**Exercise directions**
Note how many lines of the data below hold the word "Require", then give that number with no other text.

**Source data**
(* ===== verification/TasksTable.v ===== *)
(** The table view, src/src/pages/TasksTable.jsx: the tasks [getTasks()]
    returned, filtered by a search string and a status, sorted by due date
    or priority, with due-date labels and progress per row.

    [Array.prototype.sort] is stable (ECMAScript 2019) and treats a [NaN]
    comparison as [0]; [sort_by] is a stable insertion sort, which for a
    consistent comparator orders as every stable sort does.  [toLowerCase]
    is modelled on ASCII letters, [localeCompare] as the code-unit order of
    the strings, which is the collation order of the upper-case priority
    codes it is applied to. *)

From S2P Require Import Prelude Js Task TasksPage.
From Stdlib Require Import Sorting.Sorted Sorting.Permutation.
Open Scope Z_scope.

(** ** Stable insertion sort with a three-way comparator *)

Section Sort.
Context {A : Type} (cmp : A -> A -> Z).

Fixpoint insert_by (x : A) (l : list A) : list A :=
  match l with
  | [] => [x]
  | y :: l' => if cmp x y <? 0 then x :: l else y :: insert_by x l'
  end.

Definition sort_by (l : list A) : list A := fold_left (fun acc x => insert_by x acc) l [].

Lemma insert_by_perm x l : Permutation (insert_by x l) (x :: l).
Proof.
  induction l as [|y l IH]; simpl; [done|].
  destruct (cmp x y <? 0); [done|]. rewrite IH. apply perm_swap.
Qed.

Lemma sort_by_perm l : Permutation (sort_by l) l.
Proof.
  unfold sort_by. rewrite <- (app_nil_r l) at 2. generalize (@nil A).
  induction l as [|x l IH]; intros acc; simpl; [done|].
  rewrite IH, insert_by_perm. by rewrite <- Permutation_middle.
Qed.

#[local] Set Default Proof Using "Type*".
Hypothesis cmp_antisym : forall a b, cmp b a = - cmp a b.

Lemma insert_by_sorted x l :
  Sorted (fun a b => cmp a b <= 0) l -> Sorted (fun a b => cmp a b <= 0) (insert_by x l).
Proof.
  induction 1 as [|y l Hl IH Hhd]; simpl; [by repeat constructor|].
  destruct (Z.ltb_spec (cmp x y) 0) as [Hlt|Hge].
  - constructor; [by constructor|]. constructor. lia.
  - constructor; [done|]. destruct l as [|z l]; simpl.
    + constructor. rewrite cmp_antisym. lia.
    + inversion Hhd; subst.
      destruct (cmp x z <? 0); constructor; [rewrite cmp_antisym; lia|done].
Qed.

Lemma sort_by_sorted l : Sorted (fun a b => cmp a b <= 0) (sort_by l).
Proof.
  unfold sort_by. assert (H0 : Sorted (fun a b => cmp a b <= 0) (@nil A)) by constructor.
  revert H0. generalize (@nil A). induction l as [|x l IH]; intros acc Hacc; simpl; [done|].
  by apply IH, insert_by_sorted.
Qed.
End Sort.

Module TasksTable.

(** ** State and data *)

Record state := mkState {
  tasks : list task;
  search : jsstr;
  filterStatus : string;
  sortBy : string;
}.

Definition initial : state := mkState [] [] "ALL" "dueDate".

(** [load()]: [setTasks(data || [])] on a resolved [getTasks()] whose
    value may be missing; a rejection is only logged. *)
Definition load (o : promise (option (list task))) (st : state) : state :=
  match o with
  | Resolved data => mkState (default [] data) (search st) (filterStatus st) (sortBy st)
  | Rejected _ => st
  end.

Definition setSearch (v : jsstr) (st : state) : state :=
  mkState (tasks st) v (filterStatus st) (sortBy st).
Definition setFilterStatus (v : string) (st : state) : state :=
  mkState (tasks st) (search st) v (sortBy st).
Definition setSortBy (v : string) (st : state) : state :=
  mkState (tasks st) (search st) (filterStatus st) v.

(** [priorityColors[p]] and [statusColors[s]]: [undefined] off the keys. *)
Definition priorityColors (p : string) : option string :=
  if String.eqb p "HIGH" then Some "bg-red-100 text-red-700 border border-red-300"
  else if String.eqb p "MEDIUM" then Some "bg-yellow-100 text-yellow-700 border border-yellow-300"
  else if String.eqb p "LOW" then Some "bg-green-100 text-green-700 border border-green-300"
  else None.

Definition statusColors (s : string) : option string :=
  if String.eqb s "TODO" then Some "bg-gray-200 text-gray-700"
  else if String.eqb s "IN_PROGRESS" then Some "bg-blue-200 text-blue-700"
  else if String.eqb s "DONE" then Some "bg-green-200 text-green-700"
  else None.

(** ** Row values *)

Inductive due_label :=
| NoDate
| Overdue
| Today
| DaysLeft (n : Z)
| AsIs (d : jsstr).

(** [Math.ceil(x / d)] for [d > 0]. *)
Definition ceil_div (x d : Z) : Z := - ((- x) / d).

(** [formatDueDate(date)] at time [now]: the due date is UTC midnight of
    its day; an unparsable date compares false everywhere. *)
Definition formatDueDate (date : option jsstr) (now : Z) : due_label :=
  match date with
  | Some d =>
      if negb (jsstr_truthy d) then NoDate
      else match parse_date d with
           | Some day =>
               let diffDays := ceil_div (day * DAY_MS - now) DAY_MS in
               if diffDays <? 0 then Overdue
               else if diffDays =? 0 then Today
               else if diffDays <=? 3 then DaysLeft diffDays
               else AsIs d
           | None => AsIs d
           end
  | None => NoDate
  end.

(** [calcProgress(task)]: the rounded percentage text. *)
Definition calcProgress (t : task) : string :=
  match subtasks t with
  | [] => "0%"
  | ss => show_Z (round_ratio 100 (count_by completed ss) (Z.of_nat (length ss))) +:+ "%"
  end.

(** ** Filtering and sorting *)

(** [String.prototype.toLowerCase] on ASCII letters. *)
Definition to_lower (s : jsstr) : jsstr :=
  map (fun c => if (65 <=? c) && (c <=? 90) then c + 32 else c) s.

Fixpoint starts_with (s p : jsstr) : bool :=
  match p, s with
  | [], _ => true
  | c :: p', d :: s' => (c =? d) && starts_with s' p'
  | _ :: _, [] => false
  end.

(** [s.includes(p)]. *)
Fixpoint includes (s p : jsstr) : bool :=
  starts_with s p || match s with [] => false | _ :: s' => includes s' p end.

(** [localeCompare] of the priority codes. *)
Definition localeCompare (a b : string) : Z :=
  match String.compare a b with Lt => -1 | Eq => 0 | Gt => 1 end.

(** [new Date(t.dueDate)] as a time value, [None] for [NaN]. *)
Definition due_time (t : task) : option Z :=
  d ← dueDate t; day ← parse_date d; Some (day * DAY_MS).

(** The comparator of [.sort]; a [NaN] result counts as [0]. *)
Definition compare_tasks (sortBy : string) (a b : task) : Z :=
  if String.eqb sortBy "dueDate" then
    match due_time a, due_time b with Some x, Some y => x - y | _, _ => 0 end
  else if String.eqb sortBy "priority" then localeCompare (task_priority a) (task_priority b)
  else 0.

Definition matches (st : state) (t : task) : bool :=
  includes (to_lower (title t)) (to_lower (search st)) &&
  (String.eqb (filterStatus st) "ALL" || String.eqb (task_status t) (filterStatus st)).

(** [filtered]: the two filters, then the sort. *)
Definition filtered (st : state) : list task :=
  sort_by (compare_tasks (sortBy st)) (List.filter (matches st) (tasks st)).

Record row := mkRow {
  row_title : jsstr;
  row_priority_class : string;
  row_status_class : string;
  row_due : due_label;
  row_progress : string;
  row_edit : string;
  row_delete : string;
}.

Definition render_row (now : Z) (t : task) : row :=
  mkRow (title t) (js_string_of (priorityColors (task_priority t)))
    (js_string_of (statusColors (task_status t))) (formatDueDate (dueDate t) now)
    (calcProgress t) ("/edit/" +:+ show_Z (task_id t)) ("/delete/" +:+ show_Z (task_id t)).

(** The table body: "No tasks found." or one row per filtered task. *)
Definition render (now : Z) (st : state) : option (list row) :=
  match filtered st with [] => None | ts => Some (map (render_row now) ts) end.

(** ** Lemmas *)

Lemma localeCompare_antisym a b : localeCompare b a = - localeCompare a b.
Proof.
  unfold localeCompare. rewrite String.compare_antisym. by destruct (String.compare a b).
Qed.

Lemma compare_tasks_antisym sortBy a b : compare_tasks sortBy b a = - compare_tasks sortBy a b.
Proof.
  unfold compare_tasks. destruct (String.eqb sortBy "dueDate").
  - destruct (due_time a), (due_time b); lia.
  - destruct (String.eqb sortBy "priority"); [apply localeCompare_antisym|done].
Qed.

Lemma Sorted_weaken {A} (P : A -> Prop) (R R' : A -> A -> Prop) l :
  (forall a b, P a -> P b -> R a b -> R' a b) -> Forall P l -> Sorted R l -> Sorted R' l.
Proof.
  intros HR Hall HS. induction HS as [|a l HS IH Hhd]; constructor.
  - apply IH. by inversion Hall.
  - inversion Hhd as [|b l' Hab]; subst; constructor.
    inversion Hall as [|? ? Ha Hl]; subst. inversion Hl; subst. by apply HR.
Qed.

(** Two tasks whose due dates parse, in due-date order. *)
Definition due_le (a b : task) : Prop :=
  exists x y, due_time a = Some x /\ due_time b = Some y /\ x <= y.

Lemma due_le_trans : Transitive due_le.
Proof. intros a b c (x & y & Ha & Hb & Hxy) (y' & z & Hb' & Hc & Hyz). exists x, z. naive_solver lia. Qed.

(** [Math.ceil] of a quotient by a positive divisor. *)
Lemma ceil_div_spec x d : 0 < d -> d * (ceil_div x d - 1) < x <= d * ceil_div x d.
Proof.
  intros Hd. unfold ceil_div. pose proof (Z.div_mod (- x) d ltac:(lia)).
  pose proof (Z.mod_pos_bound (- x) d Hd).
  set (q := (- x) / d) in *. set (r := (- x) mod d) in *. nia.
Qed.

Lemma ceil_div_day x : - DAY_MS < x < 0 -> ceil_div x DAY_MS = 0.
Proof. intros Hx. pose proof (ceil_div_spec x DAY_MS ltac:(unfold DAY_MS; lia)). unfold DAY_MS in *. lia. Qed.

Lemma ceil_div_past x : x <= - DAY_MS -> ceil_div x DAY_MS < 0.
Proof. intros Hx. pose proof (ceil_div_spec x DAY_MS ltac:(unfold DAY_MS; lia)). unfold DAY_MS in *. lia. Qed.

(** ** Theorems *)


(** C22: The table's "Overdue" disagrees with the task list's overdue mark of
    src/src/pages/Tasks.jsx: during the day after the due date's UTC
    midnight the list marks a TODO task overdue while the table labels it
    "Today"; from then on the table labels the task "Overdue" even when it
    is DONE, which the list never marks. *)
Theorem overdue_labels_disagree d day :
  parse_date d = Some day ->
  (forall now, day * DAY_MS < now < day * DAY_MS + DAY_MS ->
     TasksPage.isOverdue (Some d) "TODO" now = true /\ formatDueDate (Some d) now = Today) /\
  (forall now, day * DAY_MS + DAY_MS <= now ->
     formatDueDate (Some d) now = Overdue /\ TasksPage.isOverdue (Some d) "DONE" now = false).
Proof.
  intros Hp. assert (Hne : jsstr_truthy d = true) by (destruct d; [done|reflexivity]).
  unfold TasksPage.isOverdue, formatDueDate. rewrite Hne, Hp. simpl.
  split; intros now Hnow.
  - rewrite ceil_div_day by lia. split; [apply Z.ltb_lt; lia|done].
  - pose proof (ceil_div_past (day * DAY_MS - now) ltac:(lia)) as Hc.
    apply Z.ltb_lt in Hc. by rewrite Hc.
Qed.

(** ** Witnesses *)

Definition mk_sample (id : Z) (priority : string) (due : string) : task :=
  mkTask id (js "Task") None "TODO" priority (Some (js due)) [] [].

Definition sample_tasks : list task :=
  [mk_sample 1 "LOW" "2025-03-01"; mk_sample 2 "MEDIUM" "2025-01-15"; mk_sample 3 "HIGH" "2025-02-10"].

(** "Sort by Priority" orders the codes alphabetically: HIGH, LOW,
    MEDIUM, so LOW tasks come before MEDIUM ones. *)
Example priority_sort_alphabetical :
  map task_id (filtered (mkState sample_tasks [] "ALL" "priority")) = [3; 1; 2].
Proof. vm_compute. reflexivity. Qed.


(** Due 2025-01-10 (day 20098), observed at 10:00 UTC that day and two days later. *)
Lemma overdue_labels_disagree_witness :
  parse_date (js "2025-01-10") = Some 20098 /\
  (TasksPage.isOverdue (Some (js "2025-01-10")) "TODO" (20098 * DAY_MS + 36000000) = true /\
   formatDueDate (Some (js "2025-01-10")) (20098 * DAY_MS + 36000000) = Today) /\
  (formatDueDate (Some (js "2025-01-10")) (20100 * DAY_MS) = Overdue /\
   TasksPage.isOverdue (Some (js "2025-01-10")) "DONE" (20100 * DAY_MS) = false).
Proof.
  pose proof (overdue_labels_disagree (js "2025-01-10") 20098 eq_refl) as [H1 H2].
  split; [reflexivity|]. split; [apply H1|apply H2]; unfold DAY_MS; lia.
Defined.

End TasksTable.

**Task output**
2